Eight pages into Arundhati Roy’s God of Small Things, after being stunned to find I’ve somehow plagiarized a book I’ve never opened, I linger over the text on Sophie Mol’s tombstone: A SUNBEAM LENT TO US TOO BRIEFLY; I look up to a sunbeam through a cracked window, and I realize I’ve completely surrendered my whereabouts to the driver whom I’ll underpay through a company known for harassing women, so I stop reading and write a lengthy sentence about consumption and experience.

“Somewhere around here?”

We’re in a verdant cul-de-sac on the corner of Mulberry Drive and Bead Tree Lane. We look for house numbers until I spot my father in a black suit. I’ll be the only one in a t-shirt.

“Here’s perfect,” I say. “Go birds.”

Dad is on the phone. I don’t know where I’m going, so I read the sentence I composed in the car. I want to add a clause about the irony of propounding ethical consumption while using a device built in a sweatshop, but it seems cliché. I wonder why I believe criticism has to be unique to be valuable, why once something like tech companies using sweatshops becomes common knowledge, writing about it about it feels platitudinous and preachy.

Dad covers the bottom of his phone and mouths, “Where’s Adam?”

His senior project is his excuse, but really my brother is too terrified of death to attend an event like this. “Working,” I say.

Dad nods, then ushers me into the house. He went to the funeral before shiva, and he’s Gordon’s best friend. I’m close with Gordon’s kids and have met their extended family, but can’t remember names, can’t remember meeting Gordon’s mother before she died. I don’t know her name, and walking in alone I feel peripheral and under-dressed, like my presence is delegitimizing and somehow insulting.

Across a thin white hallway checkered with family photos, I make eye contact with someone I don’t recognize. I smile. It’s too early to determine what atmosphere I’ve entered, but it seems loud for oppressive grief. My only experience with death before now is what I’ve seen and read, which is probably why I expected hushed tones and low wailing. It sounds like a normal party.

Mom is in front of the drink table with Sharon, Gordon’s distinguished, endowed-professor wife. Hugs for both.

“Can I fix you a seltzer?” Mom asks.

I want the bourbon beside it but say, “Seltzer’s perfect.”

“Gordon was fantastic,” she says. “He captured what made her unique.” As she hands me the drink, Gordon wades in.

Another hug. I am sorry for his loss.

“We were just talking about your eulogy,” Mom says, “And how your mother had such an admirable approach to life.”

Gordon crunches on an ice cube from his own beverage, alcoholic I assume. “All that mattered to her was the company she kept,” he says.

“A great philosophy,” Mom says, earnestly.

We collectively sigh.

I want to ask if earnestness is the antidote to cliché, but it doesn’t seem like an original thought, either.

Sharon gently taps my shoulder and says, “I’ll go check on my kids.” Both are upstairs, Jake napping since he made the funeral via a 5:00am flight out of Burlington, Audrey sending off her daily since she works in finance and it’s a weekday.

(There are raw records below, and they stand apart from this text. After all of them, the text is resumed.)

(** * The FlareSolverr client: command construction, dispatch and error
      classification (package [flaresolverr], file [client.go]).

    The development has four parts.  Part I models the pieces of the Go
    standard library and of [github.com/google/uuid] that [client.go] calls.
    Part II is the shallow embedding of [client.go] itself, function by
    function, under the names of the source, followed by the vocabulary of
    the properties.  Part III states and proves the properties.  Part IV
    runs the cases of the package's tests and instantiates the theorems.

    Conventions.  A Go [string] is a sequence of bytes and is modelled by
    [String.string] (a sequence of 8-bit [ascii]).  [int64], [int] (taken as 64
    bits wide, as on amd64 and arm64) and [time.Duration] are [Z] with the
    two's-complement wrap-around written out.  A function returning a
    pointer to a [Response] and an [error] returns a pair of options, [None]
    standing for [nil].  A nullable pointer is an [option] of an address. *)

From Stdlib Require Import ZArith NArith List Bool String Ascii Lia.
From Stdlib Require Import Strings.Byte.
From Stdlib Require Import Floats.SpecFloat.
Import ListNotations.

Set Warnings "-register-all".

Local Open Scope string_scope.
Local Open Scope list_scope.
Local Open Scope Z_scope.

(* ================================================================== *)
(** * Part I.  Models of the libraries the client calls               *)
(* ================================================================== *)

(** ** Machine integers *)

Module GoInt.

(** Two's-complement reduction of an integer to [bits] bits. *)
Definition wrap (bits : Z) (z : Z) : Z :=
  (z + 2 ^ (bits - 1)) mod 2 ^ bits - 2 ^ (bits - 1).

Definition MinInt64 : Z := - 2 ^ 63.
Definition MaxInt64 : Z := 2 ^ 63 - 1.

Definition is_int64 (z : Z) : Prop := MinInt64 <= z <= MaxInt64.

(** [int64(x)] and the arithmetic of [int64] values. *)
Definition int64 (z : Z) : Z := wrap 64 z.
Definition add64 (x y : Z) : Z := int64 (x + y).

(** Go's [/] on integers truncates toward zero; the only overflowing
    quotient, [MinInt64 / -1], wraps. *)
Definition div64 (x y : Z) : Z := int64 (Z.quot x y).

(** [int(x)] for an [int64] [x], with [int] 64 bits wide. *)
Definition int (z : Z) : Z := wrap 64 z.

End GoInt.

(** ** Package [unicode/utf8] *)

Module utf8.

Definition RuneError : Z := 65533.
Definition RuneSelf : Z := 128.
Definition MaxRune : Z := 1114111.

Definition surrogateMin : Z := 55296.
Definition surrogateMax : Z := 57343.

Definition tx : Z := 128.
Definition t2 : Z := 192.
Definition t3 : Z := 224.
Definition t4 : Z := 240.

Definition maskx : Z := 63.
Definition mask2 : Z := 31.
Definition mask3 : Z := 15.
Definition mask4 : Z := 7.

Definition rune1Max : Z := 127.
Definition rune2Max : Z := 2047.
Definition rune3Max : Z := 65535.

Definition locb : Z := 128.
Definition hicb : Z := 191.

(** The codes of the table [first]: the size of the sequence a byte
    starts in the low three bits, the index of the range its second byte
    must lie in in the high four. *)
Definition xx : Z := 241.
Definition as_ : Z := 240.
Definition s1 : Z := 2.
Definition s2 : Z := 19.
Definition s3 : Z := 3.
Definition s4 : Z := 35.
Definition s5 : Z := 52.
Definition s6 : Z := 4.
Definition s7 : Z := 68.

(** [first[b]] *)
Definition first (b : Z) : Z :=
  if b <? 128 then as_
  else if b <? 194 then xx
  else if b <? 224 then s1
  else if b =? 224 then s2
  else if b <? 237 then s3
  else if b =? 237 then s4
  else if b <? 240 then s3
  else if b =? 240 then s5
  else if b <? 244 then s6
  else if b =? 244 then s7
  else xx.

(** [acceptRanges[i]] *)
Definition acceptRanges (i : Z) : Z * Z :=
  if i =? 0 then (locb, hicb)
  else if i =? 1 then (160, hicb)
  else if i =? 2 then (locb, 159)
  else if i =? 3 then (144, hicb)
  else if i =? 4 then (locb, 143)
  else (0, 0).

(** [s[i]] as a number, for an index in range. *)
Definition byteAt (s : string) (i : nat) : Z :=
  match String.get i s with
  | Some c => Z.of_N (N_of_ascii c)
  | None => 0
  end.

(** [s[n:]] *)
Fixpoint from (n : nat) (s : string) : string :=
  match n, s with
  | O, _ => s
  | S n', String _ s' => from n' s'
  | S _, EmptyString => EmptyString
  end.

(** [s[:n]] *)
Fixpoint upto (n : nat) (s : string) : string :=
  match n, s with
  | S n', String c s' => String c (upto n' s')
  | _, _ => EmptyString
  end.

(** [DecodeRuneInString(s)]: the first rune of [s] and its width in
    bytes; [(RuneError, 1)] for a byte that starts no valid sequence.  The
    same decoding drives [for range] over a string. *)
Definition DecodeRuneInString (s : string) : Z * nat :=
  let n := Z.of_nat (String.length s) in
  if n <? 1 then (RuneError, O) else
  let s0 := byteAt s 0 in
  let x := first s0 in
  if as_ <=? x then
    (* the mask is all ones for [xx] and zero for [as] *)
    (if Z.odd x then RuneError else s0, 1%nat)
  else
  let sz := Z.land x 7 in
  let accept := acceptRanges (Z.shiftr x 4) in
  if n <? sz then (RuneError, 1%nat) else
  let b1 := byteAt s 1 in
  if (b1 <? fst accept) || (snd accept <? b1) then (RuneError, 1%nat) else
  if sz <=? 2 then
    (Z.lor (Z.shiftl (Z.land s0 mask2) 6) (Z.land b1 maskx), 2%nat)
  else
  let b2 := byteAt s 2 in
  if (b2 <? locb) || (hicb <? b2) then (RuneError, 1%nat) else
  if sz <=? 3 then
    (Z.lor (Z.lor (Z.shiftl (Z.land s0 mask3) 12) (Z.shiftl (Z.land b1 maskx) 6))
       (Z.land b2 maskx), 3%nat)
  else
  let b3 := byteAt s 3 in
  if (b3 <? locb) || (hicb <? b3) then (RuneError, 1%nat) else
  (Z.lor (Z.lor (Z.lor (Z.shiftl (Z.land s0 mask4) 18)
                       (Z.shiftl (Z.land b1 maskx) 12))
                (Z.shiftl (Z.land b2 maskx) 6))
     (Z.land b3 maskx), 4%nat).

(** [byte(x)] *)
Definition byte_of (x : Z) : ascii := ascii_of_N (Z.to_N (x mod 256)).

Definition bytes3 (r : Z) : string :=
  String (byte_of (Z.lor t3 (Z.shiftr r 12 mod 256)))
    (String (byte_of (Z.lor tx (Z.land (Z.shiftr r 6 mod 256) maskx)))
       (String (byte_of (Z.lor tx (Z.land (r mod 256) maskx))) EmptyString)).

(** [AppendRune(nil, r)]: the UTF-8 encoding of [r], that of
    [RuneError] for a surrogate or a value out of range. *)
Definition EncodeRune (r : Z) : string :=
  let i := r mod 4294967296 in
  if i <=? rune1Max then String (byte_of r) EmptyString
  else if i <=? rune2Max then
    String (byte_of (Z.lor t2 (Z.shiftr r 6 mod 256)))
      (String (byte_of (Z.lor tx (Z.land (r mod 256) maskx))) EmptyString)
  else if (MaxRune <? i) || ((surrogateMin <=? i) && (i <=? surrogateMax)) then
    bytes3 RuneError
  else if i <=? rune3Max then bytes3 r
  else
    String (byte_of (Z.lor t4 (Z.shiftr r 18 mod 256)))
      (String (byte_of (Z.lor tx (Z.land (Z.shiftr r 12 mod 256) maskx)))
         (String (byte_of (Z.lor tx (Z.land (Z.shiftr r 6 mod 256) maskx)))
            (String (byte_of (Z.lor tx (Z.land (r mod 256) maskx))) EmptyString))).

(** [ValidString(s)]: no byte of [s] decodes to [(RuneError, 1)].
    [fuel] bounds the number of runes. *)
Fixpoint validFrom (fuel : nat) (s : string) : bool :=
  match fuel, s with
  | _, EmptyString => true
  | O, String _ _ => true
  | S fuel', String _ _ =>
      let (r, size) := DecodeRuneInString s in
      if (r =? RuneError) && Nat.eqb size 1 then false
      else validFrom fuel' (from size s)
  end.

Definition ValidString (s : string) : bool := validFrom (String.length s) s.

End utf8.

(** ** Package [unicode] *)

Module unicode.

Definition MaxASCII : Z := 127.

Section CaseTables.

(** [To(LowerCase, r)], the lookup of a rune above ASCII in the case
    tables of the Unicode database.  The tables are not reproduced: the
    lookup is a parameter. *)
Variable To_LowerCase : Z -> Z.

(** [unicode.ToLower(r)] *)
Definition ToLower (r : Z) : Z :=
  if r <=? MaxASCII then
    if (65 <=? r) && (r <=? 90) then r + (97 - 65) else r
  else To_LowerCase r.

End CaseTables.

End unicode.

(** ** Package [strings] *)

Module strings.

(** [utf8.RuneSelf]: bytes below it are single-byte (ASCII) runes. *)
Definition RuneSelf : N := 128.

Definition byte_lt_RuneSelf (c : ascii) : bool := (N_of_ascii c <? RuneSelf)%N.

(** ['A' <= c && c <= 'Z'] *)
Definition isUpperByte (c : ascii) : bool :=
  ((N_of_ascii "A" <=? N_of_ascii c) && (N_of_ascii c <=? N_of_ascii "Z"))%N.

(** [c += 'a' - 'A'] on upper-case bytes, identity on the others. *)
Definition lowerByte (c : ascii) : ascii :=
  if isUpperByte c
  then ascii_of_N (N_of_ascii c + (N_of_ascii "a" - N_of_ascii "A"))
  else c.

(** The first loop of [ToLower]: both flags it computes. *)
Fixpoint isASCII (s : string) : bool :=
  match s with
  | EmptyString => true
  | String c s' => byte_lt_RuneSelf c && isASCII s'
  end.

Fixpoint hasUpper (s : string) : bool :=
  match s with
  | EmptyString => false
  | String c s' => isUpperByte c || hasUpper s'
  end.

(** The second loop of [ToLower] (the builder): every byte of an ASCII
    string is copied, upper-case bytes after being lowered. *)
Fixpoint lowerASCII (s : string) : string :=
  match s with
  | EmptyString => EmptyString
  | String c s' => String (lowerByte c) (lowerASCII s')
  end.

Section ToLower.

(** [strings.Map(unicode.ToLower, s)], the path [ToLower] takes when [s]
    holds a byte that is not ASCII.  It reads the Unicode case tables, which
    are not reproduced here: the function is a parameter, and every result
    below holds whatever it computes. *)
Variable MapUnicodeToLower : string -> string.

Definition ToLower (s : string) : string :=
  if isASCII s then
    if negb (hasUpper s) then s else lowerASCII s
  else MapUnicodeToLower s.

End ToLower.

(** [HasPrefix(s, prefix)] *)
Fixpoint HasPrefix (s prefix : string) {struct prefix} : bool :=
  match prefix, s with
  | EmptyString, _ => true
  | String _ _, EmptyString => false
  | String p prefix', String c s' => Ascii.eqb c p && HasPrefix s' prefix'
  end.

Mom checks email on her cellphone, so in Sharon’s absence I tell Gordon my brother asked me to pass on his condolences. In the ensuing silence, I ask if it was special having the whole family together last night. Gordon’s mom died on Friday, and Jewish tradition dictates the body be buried as soon as possible, but rather than holding the funeral Sunday, the family elected to postpone it a day so they could gather to watch the Eagles steamroll the Vikings 38-7 in the NFC championship. It doesn’t surprise me in the slightest that the football tradition won over the religious one. Judaism is about questions, uncertainty, diaspora; the Eagles are constant, easy to believe in no matter what anxieties or doubts creep in. I want the Eagles to win even when I want to give up on writing, when I lose touch with what’s real.

“What a dominant performance,” Gordon says, slurping his final ice cube.

“I still can’t believe they’re going to the Super Bowl,” I say.

He swirls imaginary whiskey in his empty cup. “It might be coincidence, but the last time they went my dad was dying. He passed four days after they lost to the Patriots.”

I remember watching the game in his home that year over a decade ago, but don’t remember knowing that his father’s life was dwindling.

Gordon appears to be looking at something just past the top of my head. I fight the urge to look behind me.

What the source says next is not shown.